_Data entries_

↓

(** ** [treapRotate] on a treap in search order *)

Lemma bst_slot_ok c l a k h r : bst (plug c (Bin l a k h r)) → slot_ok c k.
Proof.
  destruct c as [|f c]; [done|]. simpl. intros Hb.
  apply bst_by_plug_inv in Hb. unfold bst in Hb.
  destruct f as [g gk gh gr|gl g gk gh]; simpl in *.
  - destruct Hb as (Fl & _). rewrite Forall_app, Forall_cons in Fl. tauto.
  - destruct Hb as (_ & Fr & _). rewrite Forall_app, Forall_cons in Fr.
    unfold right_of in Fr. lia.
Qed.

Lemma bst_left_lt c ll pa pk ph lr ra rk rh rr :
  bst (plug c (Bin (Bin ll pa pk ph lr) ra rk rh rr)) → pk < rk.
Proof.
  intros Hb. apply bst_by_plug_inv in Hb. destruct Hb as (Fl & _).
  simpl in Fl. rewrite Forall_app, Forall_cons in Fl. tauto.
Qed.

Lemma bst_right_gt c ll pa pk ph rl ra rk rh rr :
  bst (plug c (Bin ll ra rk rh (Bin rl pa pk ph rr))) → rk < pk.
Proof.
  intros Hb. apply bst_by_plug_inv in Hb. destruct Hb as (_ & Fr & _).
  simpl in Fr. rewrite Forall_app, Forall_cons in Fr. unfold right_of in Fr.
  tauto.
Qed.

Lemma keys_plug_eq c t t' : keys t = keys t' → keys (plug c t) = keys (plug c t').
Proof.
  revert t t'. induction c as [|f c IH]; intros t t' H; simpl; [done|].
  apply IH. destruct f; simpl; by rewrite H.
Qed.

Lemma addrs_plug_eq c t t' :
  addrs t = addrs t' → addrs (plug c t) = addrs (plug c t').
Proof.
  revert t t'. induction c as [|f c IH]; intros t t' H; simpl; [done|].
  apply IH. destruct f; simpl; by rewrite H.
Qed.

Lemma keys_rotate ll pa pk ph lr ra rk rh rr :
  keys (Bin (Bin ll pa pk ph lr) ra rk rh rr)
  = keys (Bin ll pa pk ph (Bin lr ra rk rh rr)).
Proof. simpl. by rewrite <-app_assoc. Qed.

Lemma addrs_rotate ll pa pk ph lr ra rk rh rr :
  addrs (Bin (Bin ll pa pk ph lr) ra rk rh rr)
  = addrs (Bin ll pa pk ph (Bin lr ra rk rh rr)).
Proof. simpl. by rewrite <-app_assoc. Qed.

↑
↓

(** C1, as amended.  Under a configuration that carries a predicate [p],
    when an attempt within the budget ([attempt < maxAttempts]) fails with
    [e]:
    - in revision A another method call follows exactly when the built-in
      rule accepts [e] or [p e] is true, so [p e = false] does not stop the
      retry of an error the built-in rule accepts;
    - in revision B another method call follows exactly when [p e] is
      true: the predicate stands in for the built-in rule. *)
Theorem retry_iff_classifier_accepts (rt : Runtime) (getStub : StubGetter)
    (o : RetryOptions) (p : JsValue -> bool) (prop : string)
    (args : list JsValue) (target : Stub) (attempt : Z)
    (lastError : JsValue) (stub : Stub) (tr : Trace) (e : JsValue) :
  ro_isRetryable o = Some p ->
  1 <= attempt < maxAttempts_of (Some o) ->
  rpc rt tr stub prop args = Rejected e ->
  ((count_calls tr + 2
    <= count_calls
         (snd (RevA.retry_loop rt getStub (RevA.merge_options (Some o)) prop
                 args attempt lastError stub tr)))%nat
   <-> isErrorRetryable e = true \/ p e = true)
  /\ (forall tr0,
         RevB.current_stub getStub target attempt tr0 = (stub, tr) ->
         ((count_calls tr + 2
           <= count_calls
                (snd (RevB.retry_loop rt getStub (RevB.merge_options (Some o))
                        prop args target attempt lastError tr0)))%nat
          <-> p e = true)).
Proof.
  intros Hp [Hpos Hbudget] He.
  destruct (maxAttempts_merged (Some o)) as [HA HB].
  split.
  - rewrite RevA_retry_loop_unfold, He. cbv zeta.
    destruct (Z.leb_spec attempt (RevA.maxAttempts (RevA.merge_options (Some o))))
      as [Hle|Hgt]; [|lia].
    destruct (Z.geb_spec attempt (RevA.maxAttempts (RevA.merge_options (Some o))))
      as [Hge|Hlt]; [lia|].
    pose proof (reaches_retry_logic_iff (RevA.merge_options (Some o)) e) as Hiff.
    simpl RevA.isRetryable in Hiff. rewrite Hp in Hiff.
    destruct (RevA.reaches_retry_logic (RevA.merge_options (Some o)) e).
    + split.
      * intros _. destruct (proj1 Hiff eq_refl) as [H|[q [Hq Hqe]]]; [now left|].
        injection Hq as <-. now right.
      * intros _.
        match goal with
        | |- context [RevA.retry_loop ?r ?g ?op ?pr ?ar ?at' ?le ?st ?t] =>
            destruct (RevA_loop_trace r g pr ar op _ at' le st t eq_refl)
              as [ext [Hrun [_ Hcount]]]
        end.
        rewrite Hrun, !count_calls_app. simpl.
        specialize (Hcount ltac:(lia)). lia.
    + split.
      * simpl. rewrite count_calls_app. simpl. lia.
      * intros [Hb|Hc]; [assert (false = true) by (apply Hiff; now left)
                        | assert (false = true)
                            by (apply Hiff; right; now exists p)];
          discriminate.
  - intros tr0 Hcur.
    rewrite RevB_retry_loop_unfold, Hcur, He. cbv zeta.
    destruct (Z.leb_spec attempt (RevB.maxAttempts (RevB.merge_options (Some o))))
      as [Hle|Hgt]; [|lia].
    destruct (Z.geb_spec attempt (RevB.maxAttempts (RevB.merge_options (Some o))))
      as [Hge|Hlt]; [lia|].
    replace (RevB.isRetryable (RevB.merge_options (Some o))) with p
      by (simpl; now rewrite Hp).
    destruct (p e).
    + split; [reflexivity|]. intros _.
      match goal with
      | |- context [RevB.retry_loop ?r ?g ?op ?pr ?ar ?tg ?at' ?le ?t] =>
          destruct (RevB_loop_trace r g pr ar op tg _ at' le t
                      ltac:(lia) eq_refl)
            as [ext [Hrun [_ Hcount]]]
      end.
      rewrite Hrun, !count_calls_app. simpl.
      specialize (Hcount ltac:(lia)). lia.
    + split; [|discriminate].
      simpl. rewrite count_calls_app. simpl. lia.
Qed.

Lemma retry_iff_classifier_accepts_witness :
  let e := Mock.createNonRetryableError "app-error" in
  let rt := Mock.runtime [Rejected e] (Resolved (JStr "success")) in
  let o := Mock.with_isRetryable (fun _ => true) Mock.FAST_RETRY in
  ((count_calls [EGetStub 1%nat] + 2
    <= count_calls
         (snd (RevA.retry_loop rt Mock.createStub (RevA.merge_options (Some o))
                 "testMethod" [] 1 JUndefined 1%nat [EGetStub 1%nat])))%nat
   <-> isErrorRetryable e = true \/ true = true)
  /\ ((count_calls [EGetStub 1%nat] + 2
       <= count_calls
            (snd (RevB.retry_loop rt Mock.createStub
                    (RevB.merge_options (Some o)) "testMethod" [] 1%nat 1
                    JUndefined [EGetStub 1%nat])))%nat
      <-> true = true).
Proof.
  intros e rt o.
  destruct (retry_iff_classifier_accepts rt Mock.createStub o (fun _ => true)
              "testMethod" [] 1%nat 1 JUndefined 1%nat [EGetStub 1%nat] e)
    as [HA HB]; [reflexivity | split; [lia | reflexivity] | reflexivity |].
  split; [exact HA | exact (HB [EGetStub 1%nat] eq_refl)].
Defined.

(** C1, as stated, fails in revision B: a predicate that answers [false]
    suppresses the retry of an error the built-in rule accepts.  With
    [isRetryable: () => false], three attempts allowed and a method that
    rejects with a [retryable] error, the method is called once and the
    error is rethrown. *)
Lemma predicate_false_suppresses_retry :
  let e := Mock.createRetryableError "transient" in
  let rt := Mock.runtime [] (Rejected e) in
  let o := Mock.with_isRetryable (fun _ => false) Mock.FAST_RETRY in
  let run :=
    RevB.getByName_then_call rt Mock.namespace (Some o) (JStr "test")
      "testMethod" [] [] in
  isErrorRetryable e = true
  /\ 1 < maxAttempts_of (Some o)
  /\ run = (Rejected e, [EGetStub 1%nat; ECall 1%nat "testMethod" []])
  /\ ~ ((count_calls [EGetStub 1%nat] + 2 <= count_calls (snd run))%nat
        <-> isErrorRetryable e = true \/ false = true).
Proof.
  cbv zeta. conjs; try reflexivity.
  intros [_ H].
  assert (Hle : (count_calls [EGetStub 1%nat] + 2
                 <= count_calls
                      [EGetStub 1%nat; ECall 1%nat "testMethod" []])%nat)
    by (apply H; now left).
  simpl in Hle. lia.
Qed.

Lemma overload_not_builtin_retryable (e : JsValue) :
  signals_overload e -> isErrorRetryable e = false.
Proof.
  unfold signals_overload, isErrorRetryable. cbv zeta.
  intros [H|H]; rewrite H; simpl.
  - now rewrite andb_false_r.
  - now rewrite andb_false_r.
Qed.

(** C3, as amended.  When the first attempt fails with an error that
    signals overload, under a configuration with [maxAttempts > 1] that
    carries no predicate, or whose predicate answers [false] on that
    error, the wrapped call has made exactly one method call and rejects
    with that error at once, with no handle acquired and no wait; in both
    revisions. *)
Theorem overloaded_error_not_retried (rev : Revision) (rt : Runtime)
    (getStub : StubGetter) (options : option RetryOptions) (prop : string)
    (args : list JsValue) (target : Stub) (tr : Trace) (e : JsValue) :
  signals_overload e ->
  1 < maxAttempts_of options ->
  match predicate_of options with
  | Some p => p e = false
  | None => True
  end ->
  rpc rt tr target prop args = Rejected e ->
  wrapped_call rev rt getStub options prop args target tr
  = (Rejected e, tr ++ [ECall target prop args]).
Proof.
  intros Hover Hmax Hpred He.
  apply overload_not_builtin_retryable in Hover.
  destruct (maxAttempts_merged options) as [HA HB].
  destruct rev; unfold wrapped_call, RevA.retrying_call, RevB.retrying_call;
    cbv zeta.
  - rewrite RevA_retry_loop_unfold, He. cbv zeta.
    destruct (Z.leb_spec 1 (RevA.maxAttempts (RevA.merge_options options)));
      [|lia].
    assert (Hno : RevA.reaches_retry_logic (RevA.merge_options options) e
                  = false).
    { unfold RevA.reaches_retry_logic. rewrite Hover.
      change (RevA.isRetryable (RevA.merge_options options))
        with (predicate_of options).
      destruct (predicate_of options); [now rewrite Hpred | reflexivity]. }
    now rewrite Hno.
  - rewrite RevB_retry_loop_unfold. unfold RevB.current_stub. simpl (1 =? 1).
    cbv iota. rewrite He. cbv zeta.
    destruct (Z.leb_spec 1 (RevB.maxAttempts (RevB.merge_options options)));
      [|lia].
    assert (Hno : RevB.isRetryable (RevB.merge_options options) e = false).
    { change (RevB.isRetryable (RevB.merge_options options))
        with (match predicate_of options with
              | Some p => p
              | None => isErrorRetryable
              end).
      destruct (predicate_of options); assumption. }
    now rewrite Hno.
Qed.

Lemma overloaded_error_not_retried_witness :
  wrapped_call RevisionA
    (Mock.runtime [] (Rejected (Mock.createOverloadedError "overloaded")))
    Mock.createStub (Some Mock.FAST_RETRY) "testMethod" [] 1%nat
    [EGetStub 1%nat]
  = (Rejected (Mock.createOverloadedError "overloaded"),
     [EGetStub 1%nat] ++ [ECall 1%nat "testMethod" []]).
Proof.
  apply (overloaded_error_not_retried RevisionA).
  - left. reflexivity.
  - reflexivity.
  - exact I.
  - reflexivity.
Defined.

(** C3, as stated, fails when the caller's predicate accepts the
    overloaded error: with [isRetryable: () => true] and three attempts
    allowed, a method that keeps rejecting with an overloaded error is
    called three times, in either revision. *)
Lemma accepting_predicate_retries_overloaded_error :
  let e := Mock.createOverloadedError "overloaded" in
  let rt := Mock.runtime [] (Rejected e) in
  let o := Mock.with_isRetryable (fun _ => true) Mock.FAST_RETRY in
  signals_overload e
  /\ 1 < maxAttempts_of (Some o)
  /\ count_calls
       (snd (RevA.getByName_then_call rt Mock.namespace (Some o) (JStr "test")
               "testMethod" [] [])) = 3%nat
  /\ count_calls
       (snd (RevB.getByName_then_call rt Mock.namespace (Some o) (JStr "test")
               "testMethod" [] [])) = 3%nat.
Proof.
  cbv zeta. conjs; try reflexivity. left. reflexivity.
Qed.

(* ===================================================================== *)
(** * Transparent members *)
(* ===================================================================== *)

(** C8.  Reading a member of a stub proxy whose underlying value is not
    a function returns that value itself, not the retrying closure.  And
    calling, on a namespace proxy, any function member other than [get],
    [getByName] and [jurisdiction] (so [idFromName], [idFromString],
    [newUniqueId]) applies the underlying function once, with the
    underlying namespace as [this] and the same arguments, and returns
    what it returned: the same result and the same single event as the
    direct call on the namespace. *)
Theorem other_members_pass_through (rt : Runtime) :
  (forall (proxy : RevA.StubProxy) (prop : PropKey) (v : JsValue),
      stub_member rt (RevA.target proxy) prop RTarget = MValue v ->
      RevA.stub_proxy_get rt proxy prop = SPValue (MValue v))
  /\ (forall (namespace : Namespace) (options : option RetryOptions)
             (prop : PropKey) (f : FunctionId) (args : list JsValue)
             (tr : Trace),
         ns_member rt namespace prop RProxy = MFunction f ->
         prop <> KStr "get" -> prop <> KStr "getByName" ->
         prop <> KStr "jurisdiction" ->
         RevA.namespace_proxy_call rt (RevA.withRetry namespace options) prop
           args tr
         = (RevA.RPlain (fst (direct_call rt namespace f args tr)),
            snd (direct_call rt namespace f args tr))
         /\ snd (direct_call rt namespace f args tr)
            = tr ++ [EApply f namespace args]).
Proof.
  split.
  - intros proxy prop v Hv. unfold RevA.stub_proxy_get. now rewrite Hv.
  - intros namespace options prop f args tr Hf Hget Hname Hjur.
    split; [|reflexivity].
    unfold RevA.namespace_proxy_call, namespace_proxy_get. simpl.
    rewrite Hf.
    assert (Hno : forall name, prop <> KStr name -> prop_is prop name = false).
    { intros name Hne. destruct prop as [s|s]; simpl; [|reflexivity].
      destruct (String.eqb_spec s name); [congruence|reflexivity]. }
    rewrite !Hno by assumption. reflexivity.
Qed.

↑

_PROBLEM_
Whenever a line of the data includes "tauto", copy that line.

_WORKED SOLUTION_
  - destruct Hb as (Fl & _). rewrite Forall_app, Forall_cons in Fl. tauto.
  simpl in Fl. rewrite Forall_app, Forall_cons in Fl. tauto.
  tauto.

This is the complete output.